- **WHAT YOU ARE ASKED TO DO**
Search each line of the data for the word "that"; copy every line where it is found.

** Opening THE DATA block **

Definition QueueReproduction (crashID : string) (priority : Z) (id : string) (now1 now2 : Time) : io service unit := λ s,
  if String.eqb crashID "" then (Err (errors.NewValidationError "queue_reproduction" "Crash ID is required"), s)
  else
    match GetCrash crashID (storage s) with
    | inr err => (Err (ErrWrap "failed to get crash" err), s)
    | inl None => (Err (errors.NewNotFoundError "crash" crashID), s)
    | inl (Some crash) =>
        let request := mkRequest id crashID (CrashCampaignID crash) (CrashJobID crash) StatusTesting priority 0 3 now1 None None (now2 + 30 * Minute) in
        let p := length (requests s) in
        (Ok tt, s <| requests := requests s ++ [request] |> <| requestStatus := <[crashID := p]> (requestStatus s) |>
                  <| priorityQueue := push_request (priorityQueue s) (mkQueued p priority now1 0) |>)
    end.

Definition GetReproductionStatus (crashID : string) (s : service) : option ReproductionRequest + goerror :=
  match requestStatus s !! crashID with
  | Some p => inl (requests s !! p)
  | None => inr (errors.NewNotFoundError "reproduction_request" crashID)
  end.

(** The clock, where it is read. *)
Record Clocks := mkClocks { at_cache : Time; at_confidence : Time; at_score : Time; at_end : Time }.

Definition score (crashID : string) (c : Clocks) : io service ReproducibilityScore := λ s,
  let '(res, scorer) := CalculateScore order crashID (at_cache c) (at_confidence c) (at_score c) (storage s) (service_scorer s) in
  (res, s <| service_scorer := scorer |>).
(** The request after one more attempt. *)
Definition attempted (status : option ReproducibilityStatus) (now : Time) (request : ReproductionRequest) : ReproductionRequest :=
  let request := request <| AttemptCount := AttemptCount request + 1 |> in
  let request := match status with Some st => request <| RequestStatus := st |> | None => request end in
  if (MaxAttempts request <=? AttemptCount request) || String.eqb (RequestStatus request) StatusConfirmed
  then request <| CompletedAt := Some now |> else request.
(* ===== verification/BotWork.v ===== *)
(** * The work of a bot: src/pkg/bot/agent.go

    The work cycle of the agent, with the jobs that client.go makes of the
    replies of the master, the cache of api.go and the fuzzers that
    executor_fuzzer.go knows.  Jobs are reached through pointers (positions in
    [jobs]): the current job and the goroutines that prepare and execute a job
    share them.  A handler is one step, and the clock is a sequence of readings
    in the state.  The master and the fuzzers are classes.  Runs that switch
    goroutines within a handler are not modelled; one matters: [getJobCrashes]
    reads the current job three times without the lock of the agent, so that a
    work cycle that clears it in between makes it dereference nil. *)

From Stdlib Require Import Lia Strings.String Strings.Ascii.
From S2P Require Import Prelude MasterTypes CrashTypes Paths JobOutcome.

(** ** What the agent works with *)

(** A job in a reply of the API; durations in seconds. *)
Record apiV1Job := mkApiJob {
  ApiID : string; ApiName : string; ApiFuzzer : string; ApiTarget : string; ApiStatus : MJobStatus; ApiAssignedBotID : option string;
  ApiWorkDir : string; ApiDuration : Z; ApiTimeout : Z; ApiMemoryLimit : Z; ApiCreatedAt : Time; ApiStartedAt : option Time; ApiCompletedAt : option Time;
  ApiEnableCoverage : bool; ApiCoverageFormat : string }.
(** *** Property access on the mapping object

    The mapping is a plain object, with [Object.prototype] above it, and
    the store reaches into it with [contents[key]], [contents[key] = v]
    and [delete contents[key]], for any string [key]. *)

(** The names of the members of [Object.prototype]. *)
Definition Object_prototype : list string :=
  [ "constructor"; "__defineGetter__"; "__defineSetter__"; "hasOwnProperty";
    "__lookupGetter__"; "__lookupSetter__"; "isPrototypeOf";
    "propertyIsEnumerable"; "toString"; "valueOf"; "__proto__";
    "toLocaleString" ].

Definition inherited (key : string) : bool :=
  bool_decide (key ∈ Object_prototype).

(** What [contents[key]] evaluates to, where it is not [undefined]: the
    token set of the own property [key], or else the member of
    [Object.prototype] of that name (a function; the prototype object
    itself for [__proto__]). *)
Inductive Member :=
| Own (tokenSet : TokenSet)
| Inherited (name : string).

(** [contents[key] ?? null] *)
Definition Object_get (contents : TokenFileContents) (key : string) : option Member :=
  match contents !! key with
  | Some tokenSet => Some (Own tokenSet)
  | None => if inherited key then Some (Inherited key) else None
  end.

(** [contents[key] = tokenSet]. An own property is overwritten, and a
    missing one is created, except under the name [__proto__]: without an
    own property of that name the assignment runs the setter inherited
    from [Object.prototype], which changes the prototype of [contents] and
    none of its own properties, so that [JSON.stringify] sees the object
    as it was. (A file can hold an own property [__proto__]: [JSON.parse]
    creates it as a data property.) *)
Definition Object_set (contents : TokenFileContents) (key : string)
    (tokenSet : TokenSet) : TokenFileContents :=
  match contents !! key with
  | Some _ => <[key := tokenSet]> contents
  | None => if String.eqb key "__proto__" then contents
            else <[key := tokenSet]> contents
  end.

(** [delete contents[key]] removes the own property, if there is one. *)
Definition Object_delete (contents : TokenFileContents) (key : string)
  : TokenFileContents :=
  delete key contents.

(** The fields the code reads of a value it takes for a token set:
    [token.accessToken], [existing.refreshToken], [token.expiresAt] and
    [existing.scope]. No member of [Object.prototype] has a property of
    one of these names: the field is [undefined] there. *)
Definition accessToken_of (m : Member) : option string :=
  match m with Own t => Some (accessToken t) | Inherited _ => None end.

Definition refreshToken_of (m : Member) : option string :=
  match m with Own t => Some (refreshToken t) | Inherited _ => None end.

Definition expiresAt_of (m : Member) : option Z :=
  match m with Own t => Some (expiresAt t) | Inherited _ => None end.

Definition scope_of (m : Member) : option string :=
  match m with Own t => Some (scope t) | Inherited _ => None end.

(** The text of a file, as [JSON.parse] sees it: either the serialisation of
    a mapping object ([JSON.stringify(contents, null, 2)] produces such a
    text and [JSON.parse] gives the mapping back), or a text that
    [JSON.parse] rejects. *)
Inductive FileText :=
| JsonDoc (contents : TokenFileContents)
| Malformed.

(** A path on disk holds a regular file, or something [fs.readFile] fails on
    with the given errno code (a directory, a file without read permission);
    a path outside the map does not exist. *)
Inductive FileNode :=
| RegularFile (text : FileText)
| Unreadable (code : string).

(** [interface OAuthTokenResponse]. The field [refresh_token] is declared a
    string, but [normalizeTokenResponse] provides for its absence, so it is
    optional here. *)
Module OAuthTokenResponse.
Record t := {
  access_token : string;
  refresh_token : option string;
  expires_in : Z;           (* seconds *)
  scope : string;
  token_type : string;
}.
End OAuthTokenResponse.
Abbreviation OAuthTokenResponse := OAuthTokenResponse.t.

** Closing THE DATA block **

- **RESPONSE AREA**
    The work cycle of the agent, with the jobs that client.go makes of the
    replies of the master, the cache of api.go and the fuzzers that
    [jobs]): the current job and the goroutines that prepare and execute a job
    in the state.  The master and the fuzzers are classes.  Runs that switch
    reads the current job three times without the lock of the agent, so that a
    work cycle that clears it in between makes it dereference nil. *)
    [Object.prototype] of that name (a function; the prototype object
    own property of that name the assignment runs the setter inherited
    none of its own properties, so that [JSON.stringify] sees the object
    text and [JSON.parse] gives the mapping back), or a text that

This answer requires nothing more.